Required work:
Copy all lines below that use the word "octets".

Listed records:
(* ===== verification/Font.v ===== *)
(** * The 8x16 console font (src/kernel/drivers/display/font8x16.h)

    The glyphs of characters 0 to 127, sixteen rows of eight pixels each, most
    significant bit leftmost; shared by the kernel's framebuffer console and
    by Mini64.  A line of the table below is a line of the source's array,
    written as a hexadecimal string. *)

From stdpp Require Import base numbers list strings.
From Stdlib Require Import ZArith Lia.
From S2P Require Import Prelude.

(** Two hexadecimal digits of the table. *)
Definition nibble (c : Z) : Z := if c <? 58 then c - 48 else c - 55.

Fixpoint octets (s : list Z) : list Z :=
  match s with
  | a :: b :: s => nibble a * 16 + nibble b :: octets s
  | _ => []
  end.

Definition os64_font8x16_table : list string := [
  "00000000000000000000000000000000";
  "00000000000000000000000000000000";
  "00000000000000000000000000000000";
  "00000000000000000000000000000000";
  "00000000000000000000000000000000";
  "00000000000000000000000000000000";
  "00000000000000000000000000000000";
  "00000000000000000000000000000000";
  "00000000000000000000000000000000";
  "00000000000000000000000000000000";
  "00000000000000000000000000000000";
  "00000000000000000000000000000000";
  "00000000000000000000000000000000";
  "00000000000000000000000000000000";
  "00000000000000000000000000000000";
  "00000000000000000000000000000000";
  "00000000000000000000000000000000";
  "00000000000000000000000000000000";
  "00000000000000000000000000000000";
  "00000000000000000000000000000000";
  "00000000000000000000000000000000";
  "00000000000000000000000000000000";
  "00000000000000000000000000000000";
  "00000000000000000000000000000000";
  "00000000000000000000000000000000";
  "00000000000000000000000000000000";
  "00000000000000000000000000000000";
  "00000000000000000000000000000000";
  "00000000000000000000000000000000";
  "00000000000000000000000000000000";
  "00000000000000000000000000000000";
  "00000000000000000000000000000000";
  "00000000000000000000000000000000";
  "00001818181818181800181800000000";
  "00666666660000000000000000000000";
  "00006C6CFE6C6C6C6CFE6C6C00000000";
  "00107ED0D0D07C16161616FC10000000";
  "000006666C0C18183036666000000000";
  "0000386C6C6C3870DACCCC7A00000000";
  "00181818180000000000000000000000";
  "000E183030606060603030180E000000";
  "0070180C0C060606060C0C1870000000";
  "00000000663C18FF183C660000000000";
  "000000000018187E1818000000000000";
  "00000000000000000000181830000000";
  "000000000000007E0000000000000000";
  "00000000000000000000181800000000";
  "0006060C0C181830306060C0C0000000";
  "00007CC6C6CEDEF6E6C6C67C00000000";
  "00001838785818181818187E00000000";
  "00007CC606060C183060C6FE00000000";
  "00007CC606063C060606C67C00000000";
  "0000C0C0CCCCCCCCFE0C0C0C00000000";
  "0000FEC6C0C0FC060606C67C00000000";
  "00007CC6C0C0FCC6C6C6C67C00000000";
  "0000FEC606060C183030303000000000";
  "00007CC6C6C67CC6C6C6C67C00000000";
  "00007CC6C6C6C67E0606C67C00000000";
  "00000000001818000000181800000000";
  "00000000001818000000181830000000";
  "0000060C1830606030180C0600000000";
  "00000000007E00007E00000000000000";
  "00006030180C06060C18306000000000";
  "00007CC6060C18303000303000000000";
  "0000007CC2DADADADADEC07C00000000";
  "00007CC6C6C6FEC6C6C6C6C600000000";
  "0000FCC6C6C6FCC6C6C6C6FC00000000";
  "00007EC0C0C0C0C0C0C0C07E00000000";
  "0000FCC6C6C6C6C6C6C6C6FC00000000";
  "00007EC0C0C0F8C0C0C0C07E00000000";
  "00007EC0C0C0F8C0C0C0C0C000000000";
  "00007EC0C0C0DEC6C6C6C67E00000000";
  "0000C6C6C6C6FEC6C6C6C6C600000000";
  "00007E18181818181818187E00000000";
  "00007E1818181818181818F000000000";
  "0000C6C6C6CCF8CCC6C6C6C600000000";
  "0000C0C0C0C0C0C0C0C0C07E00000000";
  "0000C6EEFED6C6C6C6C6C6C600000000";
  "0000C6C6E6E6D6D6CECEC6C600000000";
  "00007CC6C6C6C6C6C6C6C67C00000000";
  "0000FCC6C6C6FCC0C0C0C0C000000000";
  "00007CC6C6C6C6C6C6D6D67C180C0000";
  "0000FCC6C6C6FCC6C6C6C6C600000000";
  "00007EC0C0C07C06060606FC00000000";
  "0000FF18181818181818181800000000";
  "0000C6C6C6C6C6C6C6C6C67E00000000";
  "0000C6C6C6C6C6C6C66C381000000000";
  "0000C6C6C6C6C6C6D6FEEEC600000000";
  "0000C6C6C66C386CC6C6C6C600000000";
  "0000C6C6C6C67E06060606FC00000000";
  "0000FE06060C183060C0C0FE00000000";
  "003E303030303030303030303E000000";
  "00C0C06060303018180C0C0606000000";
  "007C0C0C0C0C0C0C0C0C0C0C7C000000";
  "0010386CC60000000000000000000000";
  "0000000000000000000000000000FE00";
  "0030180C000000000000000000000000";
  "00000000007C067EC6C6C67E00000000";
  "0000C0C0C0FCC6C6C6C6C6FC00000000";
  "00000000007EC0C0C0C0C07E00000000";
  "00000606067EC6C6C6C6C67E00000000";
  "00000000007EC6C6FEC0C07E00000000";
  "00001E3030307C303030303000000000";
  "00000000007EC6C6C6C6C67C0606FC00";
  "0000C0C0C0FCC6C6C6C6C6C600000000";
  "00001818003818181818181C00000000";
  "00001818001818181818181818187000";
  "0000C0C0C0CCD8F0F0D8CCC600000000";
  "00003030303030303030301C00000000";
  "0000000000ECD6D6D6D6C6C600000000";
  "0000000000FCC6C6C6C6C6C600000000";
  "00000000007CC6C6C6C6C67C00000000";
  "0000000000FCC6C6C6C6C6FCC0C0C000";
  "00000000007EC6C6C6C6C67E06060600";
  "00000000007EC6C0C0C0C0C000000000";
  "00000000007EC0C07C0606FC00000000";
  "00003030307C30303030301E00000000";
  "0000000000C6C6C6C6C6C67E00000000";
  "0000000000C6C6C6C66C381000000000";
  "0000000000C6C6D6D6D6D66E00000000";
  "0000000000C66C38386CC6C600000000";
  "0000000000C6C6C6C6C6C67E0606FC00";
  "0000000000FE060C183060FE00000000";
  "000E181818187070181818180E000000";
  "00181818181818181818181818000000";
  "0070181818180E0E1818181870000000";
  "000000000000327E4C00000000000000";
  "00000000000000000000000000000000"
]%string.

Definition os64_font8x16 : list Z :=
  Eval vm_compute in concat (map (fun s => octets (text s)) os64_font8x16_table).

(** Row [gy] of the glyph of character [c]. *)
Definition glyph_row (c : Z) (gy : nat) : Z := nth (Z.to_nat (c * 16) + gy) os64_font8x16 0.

---

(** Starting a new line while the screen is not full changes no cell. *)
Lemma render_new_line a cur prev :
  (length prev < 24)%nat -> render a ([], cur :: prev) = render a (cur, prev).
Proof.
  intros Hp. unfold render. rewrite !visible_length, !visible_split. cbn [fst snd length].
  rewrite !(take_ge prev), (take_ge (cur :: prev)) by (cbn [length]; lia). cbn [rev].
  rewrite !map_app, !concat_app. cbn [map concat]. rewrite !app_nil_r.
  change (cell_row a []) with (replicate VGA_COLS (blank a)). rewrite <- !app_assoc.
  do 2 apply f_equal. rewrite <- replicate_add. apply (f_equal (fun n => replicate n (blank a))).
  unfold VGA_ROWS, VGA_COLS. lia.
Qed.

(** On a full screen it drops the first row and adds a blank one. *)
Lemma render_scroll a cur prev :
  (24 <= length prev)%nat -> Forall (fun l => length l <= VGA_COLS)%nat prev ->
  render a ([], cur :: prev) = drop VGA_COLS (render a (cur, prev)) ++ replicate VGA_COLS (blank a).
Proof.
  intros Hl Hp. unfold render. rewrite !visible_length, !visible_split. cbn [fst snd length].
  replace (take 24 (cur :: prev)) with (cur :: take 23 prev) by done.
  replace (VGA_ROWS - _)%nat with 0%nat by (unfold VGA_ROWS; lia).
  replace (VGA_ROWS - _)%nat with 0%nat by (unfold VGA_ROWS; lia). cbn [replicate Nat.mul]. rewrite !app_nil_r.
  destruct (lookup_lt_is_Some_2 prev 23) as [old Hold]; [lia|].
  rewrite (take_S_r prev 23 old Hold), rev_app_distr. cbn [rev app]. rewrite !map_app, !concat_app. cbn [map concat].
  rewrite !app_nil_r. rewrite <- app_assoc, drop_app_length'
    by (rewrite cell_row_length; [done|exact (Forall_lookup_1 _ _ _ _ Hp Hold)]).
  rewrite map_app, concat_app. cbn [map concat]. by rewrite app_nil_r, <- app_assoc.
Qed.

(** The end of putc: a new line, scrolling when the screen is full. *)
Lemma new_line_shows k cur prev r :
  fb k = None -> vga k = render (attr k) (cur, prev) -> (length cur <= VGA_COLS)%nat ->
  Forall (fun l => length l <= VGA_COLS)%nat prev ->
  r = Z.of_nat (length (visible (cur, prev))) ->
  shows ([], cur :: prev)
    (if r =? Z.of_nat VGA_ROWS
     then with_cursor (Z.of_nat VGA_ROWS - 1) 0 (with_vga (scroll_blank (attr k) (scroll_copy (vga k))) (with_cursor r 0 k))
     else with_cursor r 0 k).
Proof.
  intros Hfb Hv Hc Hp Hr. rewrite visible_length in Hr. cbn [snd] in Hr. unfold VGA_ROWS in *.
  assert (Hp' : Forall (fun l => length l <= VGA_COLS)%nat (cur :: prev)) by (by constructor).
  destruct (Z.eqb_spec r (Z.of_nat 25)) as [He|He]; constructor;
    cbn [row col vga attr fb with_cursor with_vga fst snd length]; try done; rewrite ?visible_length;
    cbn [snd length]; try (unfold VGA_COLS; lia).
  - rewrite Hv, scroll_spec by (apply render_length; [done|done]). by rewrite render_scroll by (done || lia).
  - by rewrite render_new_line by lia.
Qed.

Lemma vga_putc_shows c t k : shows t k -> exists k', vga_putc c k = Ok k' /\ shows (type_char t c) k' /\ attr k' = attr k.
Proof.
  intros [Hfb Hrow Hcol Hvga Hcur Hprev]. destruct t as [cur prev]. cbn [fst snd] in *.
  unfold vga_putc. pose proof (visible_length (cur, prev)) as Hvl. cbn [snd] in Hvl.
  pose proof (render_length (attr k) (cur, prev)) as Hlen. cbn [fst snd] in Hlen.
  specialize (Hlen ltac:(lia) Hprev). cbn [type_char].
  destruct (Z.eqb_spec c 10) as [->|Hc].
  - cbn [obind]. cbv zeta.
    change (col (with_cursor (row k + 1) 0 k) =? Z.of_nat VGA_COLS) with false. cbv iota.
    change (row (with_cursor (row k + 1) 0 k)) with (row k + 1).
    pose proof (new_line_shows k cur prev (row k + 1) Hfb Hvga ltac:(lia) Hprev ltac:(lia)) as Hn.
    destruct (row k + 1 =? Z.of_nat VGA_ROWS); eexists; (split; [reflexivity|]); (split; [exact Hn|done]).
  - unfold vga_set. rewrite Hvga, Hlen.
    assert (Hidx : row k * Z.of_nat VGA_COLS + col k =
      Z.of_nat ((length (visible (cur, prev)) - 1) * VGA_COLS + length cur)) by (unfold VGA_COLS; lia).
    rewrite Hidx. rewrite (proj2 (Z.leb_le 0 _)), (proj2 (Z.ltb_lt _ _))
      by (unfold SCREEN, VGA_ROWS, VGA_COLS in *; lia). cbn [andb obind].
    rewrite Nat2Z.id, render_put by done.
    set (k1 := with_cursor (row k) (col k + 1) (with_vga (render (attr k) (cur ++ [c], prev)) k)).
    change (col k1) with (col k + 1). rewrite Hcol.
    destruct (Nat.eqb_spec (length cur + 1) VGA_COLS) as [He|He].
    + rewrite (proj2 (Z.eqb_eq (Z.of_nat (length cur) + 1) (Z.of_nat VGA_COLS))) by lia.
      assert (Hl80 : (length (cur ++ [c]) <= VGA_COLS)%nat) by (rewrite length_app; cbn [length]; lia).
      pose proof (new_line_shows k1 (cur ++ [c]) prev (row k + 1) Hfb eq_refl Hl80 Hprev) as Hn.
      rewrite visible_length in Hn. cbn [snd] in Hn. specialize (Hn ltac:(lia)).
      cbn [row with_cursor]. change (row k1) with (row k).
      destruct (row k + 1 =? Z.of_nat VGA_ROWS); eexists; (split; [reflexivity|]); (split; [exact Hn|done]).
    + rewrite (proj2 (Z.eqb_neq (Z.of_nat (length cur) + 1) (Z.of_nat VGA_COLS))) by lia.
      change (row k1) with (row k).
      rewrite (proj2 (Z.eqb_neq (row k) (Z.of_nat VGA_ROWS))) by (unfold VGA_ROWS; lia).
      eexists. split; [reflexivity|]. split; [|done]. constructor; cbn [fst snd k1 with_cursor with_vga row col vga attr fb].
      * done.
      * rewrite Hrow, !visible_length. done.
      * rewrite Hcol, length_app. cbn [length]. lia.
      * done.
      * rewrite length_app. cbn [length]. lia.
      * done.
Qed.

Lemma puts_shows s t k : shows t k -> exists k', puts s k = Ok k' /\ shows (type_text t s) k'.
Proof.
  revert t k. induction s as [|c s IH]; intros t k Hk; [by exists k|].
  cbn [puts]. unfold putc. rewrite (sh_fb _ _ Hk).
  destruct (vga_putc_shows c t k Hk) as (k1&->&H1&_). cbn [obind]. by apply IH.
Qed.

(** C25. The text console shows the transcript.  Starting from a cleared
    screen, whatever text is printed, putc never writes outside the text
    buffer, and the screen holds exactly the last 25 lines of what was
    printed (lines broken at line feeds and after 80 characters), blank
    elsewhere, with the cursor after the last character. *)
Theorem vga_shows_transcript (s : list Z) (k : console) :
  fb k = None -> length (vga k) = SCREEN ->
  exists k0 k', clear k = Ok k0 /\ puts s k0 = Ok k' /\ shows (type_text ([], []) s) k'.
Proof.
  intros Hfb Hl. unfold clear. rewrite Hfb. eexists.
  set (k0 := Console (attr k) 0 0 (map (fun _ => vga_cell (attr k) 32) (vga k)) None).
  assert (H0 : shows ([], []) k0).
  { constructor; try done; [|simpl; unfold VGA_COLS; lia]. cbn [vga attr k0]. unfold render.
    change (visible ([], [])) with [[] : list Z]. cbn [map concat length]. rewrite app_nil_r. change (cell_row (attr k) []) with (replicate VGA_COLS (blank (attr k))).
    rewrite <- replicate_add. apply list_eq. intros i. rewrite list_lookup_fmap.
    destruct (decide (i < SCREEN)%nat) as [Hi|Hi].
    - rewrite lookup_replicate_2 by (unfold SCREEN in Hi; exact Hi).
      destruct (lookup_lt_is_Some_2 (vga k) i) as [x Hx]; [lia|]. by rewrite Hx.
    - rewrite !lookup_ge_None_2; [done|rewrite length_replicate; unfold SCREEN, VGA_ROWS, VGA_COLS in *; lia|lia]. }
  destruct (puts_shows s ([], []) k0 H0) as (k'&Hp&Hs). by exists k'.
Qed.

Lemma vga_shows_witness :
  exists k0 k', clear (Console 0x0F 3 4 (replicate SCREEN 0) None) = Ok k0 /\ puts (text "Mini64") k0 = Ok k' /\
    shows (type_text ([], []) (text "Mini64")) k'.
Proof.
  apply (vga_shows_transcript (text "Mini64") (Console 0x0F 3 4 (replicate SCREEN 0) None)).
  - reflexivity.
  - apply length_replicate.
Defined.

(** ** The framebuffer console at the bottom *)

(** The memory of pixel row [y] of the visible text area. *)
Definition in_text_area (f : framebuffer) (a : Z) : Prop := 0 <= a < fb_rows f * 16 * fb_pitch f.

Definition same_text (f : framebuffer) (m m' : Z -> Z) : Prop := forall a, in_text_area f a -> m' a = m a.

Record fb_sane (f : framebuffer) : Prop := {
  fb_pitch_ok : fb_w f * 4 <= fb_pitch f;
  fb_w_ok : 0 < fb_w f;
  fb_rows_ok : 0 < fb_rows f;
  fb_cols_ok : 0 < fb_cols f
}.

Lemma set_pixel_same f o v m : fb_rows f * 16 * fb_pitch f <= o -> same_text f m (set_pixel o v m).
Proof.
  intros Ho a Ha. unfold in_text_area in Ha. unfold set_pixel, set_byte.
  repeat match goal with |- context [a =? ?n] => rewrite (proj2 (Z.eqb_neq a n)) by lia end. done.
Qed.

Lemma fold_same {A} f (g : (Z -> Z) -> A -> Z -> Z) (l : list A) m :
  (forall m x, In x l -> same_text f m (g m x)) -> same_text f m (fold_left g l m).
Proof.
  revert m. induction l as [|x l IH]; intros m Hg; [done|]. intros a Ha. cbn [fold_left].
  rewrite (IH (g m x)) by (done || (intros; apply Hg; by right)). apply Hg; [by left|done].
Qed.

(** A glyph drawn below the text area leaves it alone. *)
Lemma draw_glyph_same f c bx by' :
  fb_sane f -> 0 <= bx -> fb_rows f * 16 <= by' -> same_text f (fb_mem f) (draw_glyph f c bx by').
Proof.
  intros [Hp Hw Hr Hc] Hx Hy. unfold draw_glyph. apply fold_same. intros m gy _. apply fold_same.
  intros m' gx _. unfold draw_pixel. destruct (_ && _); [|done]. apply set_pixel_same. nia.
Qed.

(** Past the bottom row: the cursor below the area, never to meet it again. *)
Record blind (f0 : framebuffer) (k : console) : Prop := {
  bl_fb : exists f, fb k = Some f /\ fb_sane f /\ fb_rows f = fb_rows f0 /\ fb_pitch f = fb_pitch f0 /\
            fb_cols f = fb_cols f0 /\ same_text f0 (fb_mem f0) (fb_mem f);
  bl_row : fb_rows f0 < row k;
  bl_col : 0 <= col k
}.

...

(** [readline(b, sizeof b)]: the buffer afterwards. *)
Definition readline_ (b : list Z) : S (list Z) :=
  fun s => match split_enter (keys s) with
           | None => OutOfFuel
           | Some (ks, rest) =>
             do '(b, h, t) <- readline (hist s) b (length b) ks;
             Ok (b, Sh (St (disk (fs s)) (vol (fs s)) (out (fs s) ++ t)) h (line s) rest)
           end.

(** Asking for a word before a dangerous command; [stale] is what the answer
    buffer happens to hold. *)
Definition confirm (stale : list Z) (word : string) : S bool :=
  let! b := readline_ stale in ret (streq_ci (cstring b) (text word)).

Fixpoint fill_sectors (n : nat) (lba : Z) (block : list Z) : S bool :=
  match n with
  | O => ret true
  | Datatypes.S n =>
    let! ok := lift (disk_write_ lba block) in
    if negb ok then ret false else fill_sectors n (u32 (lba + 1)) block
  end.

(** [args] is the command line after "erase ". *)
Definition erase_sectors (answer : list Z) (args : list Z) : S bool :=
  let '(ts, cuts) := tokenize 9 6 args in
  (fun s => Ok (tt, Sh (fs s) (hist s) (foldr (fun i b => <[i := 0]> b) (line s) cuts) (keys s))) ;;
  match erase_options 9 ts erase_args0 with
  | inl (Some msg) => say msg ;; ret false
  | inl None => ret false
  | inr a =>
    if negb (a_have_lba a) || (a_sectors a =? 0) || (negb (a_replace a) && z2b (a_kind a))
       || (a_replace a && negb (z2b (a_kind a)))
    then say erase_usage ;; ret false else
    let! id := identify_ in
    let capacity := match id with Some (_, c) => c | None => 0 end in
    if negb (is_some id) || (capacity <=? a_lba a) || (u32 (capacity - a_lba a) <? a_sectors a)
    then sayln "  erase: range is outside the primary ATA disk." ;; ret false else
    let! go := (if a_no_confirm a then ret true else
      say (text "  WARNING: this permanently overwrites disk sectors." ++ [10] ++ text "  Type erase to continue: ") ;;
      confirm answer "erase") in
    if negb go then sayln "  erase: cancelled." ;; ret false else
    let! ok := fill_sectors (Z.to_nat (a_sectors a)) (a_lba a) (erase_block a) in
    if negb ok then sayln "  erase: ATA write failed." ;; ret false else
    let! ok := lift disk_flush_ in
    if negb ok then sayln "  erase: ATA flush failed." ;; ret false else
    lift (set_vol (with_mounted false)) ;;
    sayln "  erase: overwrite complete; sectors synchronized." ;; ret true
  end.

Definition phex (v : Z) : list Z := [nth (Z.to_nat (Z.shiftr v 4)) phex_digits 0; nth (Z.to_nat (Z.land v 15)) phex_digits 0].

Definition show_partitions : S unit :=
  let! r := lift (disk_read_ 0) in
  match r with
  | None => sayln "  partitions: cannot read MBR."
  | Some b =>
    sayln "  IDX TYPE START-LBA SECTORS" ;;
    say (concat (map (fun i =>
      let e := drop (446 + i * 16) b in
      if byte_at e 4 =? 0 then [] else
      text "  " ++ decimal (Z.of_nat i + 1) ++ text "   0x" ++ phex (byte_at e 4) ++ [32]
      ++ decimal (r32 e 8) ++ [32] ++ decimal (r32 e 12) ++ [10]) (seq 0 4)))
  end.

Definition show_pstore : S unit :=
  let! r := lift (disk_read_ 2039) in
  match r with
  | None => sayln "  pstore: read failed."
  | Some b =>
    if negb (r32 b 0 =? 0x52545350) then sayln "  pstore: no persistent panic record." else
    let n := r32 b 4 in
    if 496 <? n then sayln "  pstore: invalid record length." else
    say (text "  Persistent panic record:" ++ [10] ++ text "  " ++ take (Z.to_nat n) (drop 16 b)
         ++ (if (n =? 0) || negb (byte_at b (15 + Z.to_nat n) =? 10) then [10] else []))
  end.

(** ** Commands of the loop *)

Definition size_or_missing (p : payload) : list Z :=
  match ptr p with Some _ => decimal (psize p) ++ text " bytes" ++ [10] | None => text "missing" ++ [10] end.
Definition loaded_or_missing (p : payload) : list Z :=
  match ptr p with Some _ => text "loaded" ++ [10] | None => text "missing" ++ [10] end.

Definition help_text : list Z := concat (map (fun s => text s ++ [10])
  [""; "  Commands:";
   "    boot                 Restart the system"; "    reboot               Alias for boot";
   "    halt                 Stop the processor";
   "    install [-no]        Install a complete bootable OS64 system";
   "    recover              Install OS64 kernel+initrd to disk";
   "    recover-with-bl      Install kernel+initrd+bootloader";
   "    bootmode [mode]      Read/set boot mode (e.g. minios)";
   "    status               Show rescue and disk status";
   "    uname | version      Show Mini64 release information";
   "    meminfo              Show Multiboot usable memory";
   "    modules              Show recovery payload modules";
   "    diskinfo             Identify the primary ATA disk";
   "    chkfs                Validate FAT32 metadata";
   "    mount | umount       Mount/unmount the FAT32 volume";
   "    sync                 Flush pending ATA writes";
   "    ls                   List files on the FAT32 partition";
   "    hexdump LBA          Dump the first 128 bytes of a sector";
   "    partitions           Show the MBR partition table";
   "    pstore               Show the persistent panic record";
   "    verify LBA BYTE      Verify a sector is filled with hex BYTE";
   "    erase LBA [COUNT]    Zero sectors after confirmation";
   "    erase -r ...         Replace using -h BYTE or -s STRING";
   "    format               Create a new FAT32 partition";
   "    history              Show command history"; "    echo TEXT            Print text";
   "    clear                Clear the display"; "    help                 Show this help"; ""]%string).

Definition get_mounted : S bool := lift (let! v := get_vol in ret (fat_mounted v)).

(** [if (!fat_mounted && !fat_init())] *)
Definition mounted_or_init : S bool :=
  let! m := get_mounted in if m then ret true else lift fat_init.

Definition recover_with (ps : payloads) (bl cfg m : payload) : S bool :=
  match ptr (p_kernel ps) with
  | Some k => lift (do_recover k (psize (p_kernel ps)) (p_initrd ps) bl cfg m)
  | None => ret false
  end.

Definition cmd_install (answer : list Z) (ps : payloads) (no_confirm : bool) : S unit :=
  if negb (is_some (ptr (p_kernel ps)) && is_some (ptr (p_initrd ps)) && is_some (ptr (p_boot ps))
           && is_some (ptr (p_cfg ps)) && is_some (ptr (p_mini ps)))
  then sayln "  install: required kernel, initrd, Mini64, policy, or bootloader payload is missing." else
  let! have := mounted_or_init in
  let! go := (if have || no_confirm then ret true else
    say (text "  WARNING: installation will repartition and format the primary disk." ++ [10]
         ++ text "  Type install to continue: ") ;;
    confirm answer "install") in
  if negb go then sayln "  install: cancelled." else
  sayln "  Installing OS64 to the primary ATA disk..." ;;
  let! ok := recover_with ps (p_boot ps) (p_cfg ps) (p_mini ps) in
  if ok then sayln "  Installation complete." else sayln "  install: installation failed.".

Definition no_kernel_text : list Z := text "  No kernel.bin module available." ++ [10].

The completed task:
Fixpoint octets (s : list Z) : list Z :=
  | a :: b :: s => nibble a * 16 + nibble b :: octets s
  Eval vm_compute in concat (map (fun s => octets (text s)) os64_font8x16_table).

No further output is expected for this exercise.